The National Science Portal Initiative funds historically Black colleges and universities, tribal colleges and Minority Serving Institutions to build their research capacities. ASU is a Hispanic-Serving Institution, and UC Irvine is designated an Asian American and Native American Pacific Islander-Serving Institution as well as a Hispanic-Serving Institution. Brown University has many programs in place to recruit researchers from diverse backgrounds, including the The Leadership Alliance.
“It means a lot that we are now able to receive support to advance this minority population and build up capacity here that otherwise might not have been possible,” Peet says.
The team plans to engage, train and educate underrepresented students, professionals, Air Force Research Laboratory scientists, and the wider aerospace and defense industry.
“DOD agencies are constantly looking for talent and are working hard to diversify their workforce,” Valdevit says. “Universities first and foremost produce talent, and ASU and UC Irvine are particularly good at producing a diverse range of talent.
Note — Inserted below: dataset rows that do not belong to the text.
Lemma write_holds t T n i v p :
  holds t T n → (i < N.of_nat n)%N → Prelude.index (E:=E) (leaf_nodes t) i = Ok p →
  ∃ t', (h ← borrow_mut (E:=E) (mt_cells t) p (set_tn_node v);
         update_root_from_leaf (mk_MerkleTree h (leaf_nodes t) (mt_root t)) i) = Ok t' ∧ holds t' (<[i:=v]> T) n.
Proof.
  intros (T' & pm & Hm & Heq) Hi Hidx.
  destruct (leaf_pointer t T' n pm i Hm Hi) as (p' & Hp & Hidx' & Hcell).
  assert (p' = p) as -> by congruence. rewrite (borrow_mut_ok _ _ _ _ Hcell). cbn [mbind outcome_bind].
  unfold update_root_from_leaf. cbn [leaf_nodes mt_cells]. rewrite Hidx. cbn [mbind outcome_bind].
  pose proof (graph_set _ _ _ _ _ _ v (mi_graph _ _ _ _ Hm) Hp) as Hg.
  assert (∀ l j, with_val (tnode T') 0 i v l j = climbing T' i v 0 l j) as Hstart.
  { intros l j. unfold with_val, climbing. destruct l as [|l].
    - rewrite (decide_True (P:=0 ≤ 0)) by done. cbn [tnode]. case_decide as Hij; [injection Hij as ->; by rewrite leaf_at_insert|].
      rewrite leaf_at_insert_ne; [done|congruence].
    - rewrite decide_False by (intros [=]). by rewrite decide_False by lia. }
  apply (graph_ext _ _ _ _ Hstart) in Hg. pose proof (mi_length _ _ _ _ Hm) as Hlen.
  destruct (update_root_loop_ok (E:=E) T' i v n pm _ (levels n) 0 p
    (S (length (<[p:=set_tn_node v (cell_at pm (tnode T') 0 i p)]> (mt_cells t)))) Hg (mi_cells _ _ _ _ Hm) Hi)
    as (h' & Hrun & Hg' & Hlen'); [done|by rewrite ix_0|rewrite length_insert; lia|].
  rewrite Hrun. cbn [mbind outcome_bind]. eexists. split; [done|]. exists (<[i:=v]> T'), pm. split.
  - split; [|apply Hm|apply Hm|done| |apply Hm].
    + destruct Hg' as [Hc Hinj]. split; [|done]. intros l j q Hq. cbn [mt_cells]. rewrite (Hc _ _ _ Hq). f_equal.
      unfold cell_at. f_equal. unfold climbing. rewrite decide_True; [done|].
      assert (is_Some (pm !! (l, j))) as Hs by eauto. apply (mi_cells _ _ _ _ Hm) in Hs. unfold made in Hs. lia.
    + cbn [mt_cells]. rewrite Hlen', length_insert. exact Hlen.
  - intros j. destruct (decide (i = j)) as [->|]; [by rewrite !leaf_at_insert|by rewrite !leaf_at_insert_ne].
Qed.
(** * Monte Carlo policy evaluation in the wildfire environment

    A shallow embedding of [src/policy_eval/utils.py]: the observation
    adapter [process_observation], the policy loader
    [load_agent_policies], the joint action selection [select_action] and
    the episode runner [run_episodes].

    The environment, the policies, the checkpoint loader and torch are
    third-party collaborators.  They are taken as interfaces; every call
    the runner makes to the environment or to a policy is recorded in a
    trace, so that statements about what is called, in which order and
    with which arguments can be made about the code itself. *)

From Stdlib Require Import ZArith QArith Qcanon Lia.
From stdpp Require Import base option list gmap fin_maps strings pretty numbers.

Local Open Scope Z_scope.
Set Warnings "-clear-no-such-hyp".

(** ** Python values and failures *)

(** The exceptions the modelled code can raise by itself: a missing
    dictionary key, a list index out of range, and [torch.from_numpy]
    applied to something that is not an array. *)
Inductive exn : Type :=
| KeyError (key : string)
| IndexError (index : Z)
| TypeError.

(** Result of running a piece of code: a value, an exception that
    propagates to the caller, or an inner loop ([for t in count()]) that
    has not reached its [break] within the number of iterations
    considered. *)
Inductive outcome (A : Type) : Type :=
| Ok (a : A)
| Raise (e : exn)
| Diverge.
Arguments Ok {A} a.
Arguments Raise {A} e.
Arguments Diverge {A}.

(** [range(n)]: empty for [n <= 0]. *)
Definition range (n : Z) : list Z := seqZ 0 n.

(** [f"{i}"] for an integer [i]. *)
Definition fstr (i : Z) : string := pretty i.

(** [l[i]] on a Python list: negative indices count from the end. *)
Definition py_index {A} (l : list A) (i : Z) : outcome A :=
  let n := Z.of_nat (length l) in
  if bool_decide (0 <= i < n) then
    match l !! Z.to_nat i with Some x => Ok x | None => Raise (IndexError i) end
  else if bool_decide (- n <= i < 0) then
    match l !! Z.to_nat (n + i) with Some x => Ok x | None => Raise (IndexError i) end
  else Raise (IndexError i).

(** [d[k]] on a Python dict. *)
Definition py_getitem {V} (d : gmap string V) (k : string) : outcome V :=
  match d !! k with Some v => Ok v | None => Raise (KeyError k) end.

(** ** Observation records *)

(** The per-agent entry [{"obs": ..., "state": ...}] that the policies
    consume. *)
Record agent_obs (Tensor : Type) : Type := AgentObs {
  ao_obs : Tensor;
  ao_state : Tensor
}.
Arguments AgentObs {Tensor} _ _.
Arguments ao_obs {Tensor} _.
Arguments ao_state {Tensor} _.

(** ** torch *)

Record Torch (ndarray Tensor : Type) : Type := {
  (** [torch.from_numpy(a).to(device)] *)
  from_numpy_to : ndarray -> string -> Tensor;
  (** [torch.tensor(a, dtype=torch.float32).to(device)] *)
  tensor_f32_to : ndarray -> string -> Tensor;
  (** [t.cpu().numpy()] *)
  cpu_numpy : Tensor -> ndarray
}.
Arguments from_numpy_to {ndarray Tensor} _ _ _.
Arguments tensor_f32_to {ndarray Tensor} _ _ _.
Arguments cpu_numpy {ndarray Tensor} _ _.

(** ** The observation adapter on the Python heap

    [process_observation] receives a reference to a dictionary and assigns
    to its keys.  Dictionaries live in a store indexed by locations; a
    dictionary value is either a raw array (what the environment
    delivers) or an already marshaled entry. *)
Module Heap.

Inductive pyval (ndarray Tensor : Type) : Type :=
| VArray (a : ndarray)
| VEntry (e : agent_obs Tensor).
Arguments VArray {ndarray Tensor} a.
Arguments VEntry {ndarray Tensor} e.

Section Adapter.
Context {ndarray Tensor : Type}.
Variable torch : Torch ndarray Tensor.

Local Abbreviation dict := (gmap string (pyval ndarray Tensor)).
Local Abbreviation store := (gmap positive dict).

(** The right-hand side of the assignment in the loop body:
    [{"obs": torch.from_numpy(ma_obs[key]).to(device), "state": state}]. *)
Definition marshal_entry (device : string) (state : Tensor)
    (v : pyval ndarray Tensor) : outcome (pyval ndarray Tensor) :=
  match v with
  | VArray a => Ok (VEntry (AgentObs (from_numpy_to torch a device) state))
  | VEntry _ => Raise TypeError
  end.
(** * SplitPDFTool: page geometry and batch orchestration

    A shallow embedding of [SplitPDFTool.py].  Images are modelled by
    their size and a pixel function, a directory by its listing (an
    association list in listing order), the target directories by a finite
    map, and every function of the script that touches the disk by a
    state-passing computation that may raise. *)

From Stdlib Require Import ZArith List String Ascii Bool Lia.
From stdpp Require Import base gmap strings.
Import ListNotations.

Local Open Scope string_scope.
Local Open Scope Z_scope.

(** ** Strings: the fragment of [str] and [pathlib] the script uses *)

Module Str.

(** [sub in s] of Python. *)
Fixpoint contains (sub s : string) : bool :=
  String.prefix sub s ||
  match s with
  | EmptyString => false
  | String _ s' => contains sub s'
  end.

(** [s.rfind(c)], [None] standing for -1. *)
Fixpoint rfind (c : ascii) (s : string) : option nat :=
  match s with
  | EmptyString => None
  | String a s' =>
      match rfind c s' with
      | Some i => Some (S i)
      | None => if Ascii.eqb a c then Some 0%nat else None
      end
  end.

(** [s.split(c)[0]]: the part before the first [c]. *)
Fixpoint before (c : ascii) (s : string) : string :=
  match s with
  | EmptyString => EmptyString
  | String a s' => if Ascii.eqb a c then EmptyString else String a (before c s')
  end.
Our effort will help with matchmaking.”
Breuer, Peet and Valdevit will use their strengths in engaging diverse learners to offer research opportunities for underrepresented students. They’ll also leverage partnerships with Edwards Air Force Base and General Electric as well as forge new partnerships with Air Force scientists and industry to share their research findings.
Peet says problems like flow separation control require multidisciplinary thinking that is still lacking among students and professionals who focus on one discipline at a time. She says understanding the need to collaborate with other researchers and consider the full breadth of material and fluid problems is something the team hopes to foster in students and professionals as part of this project.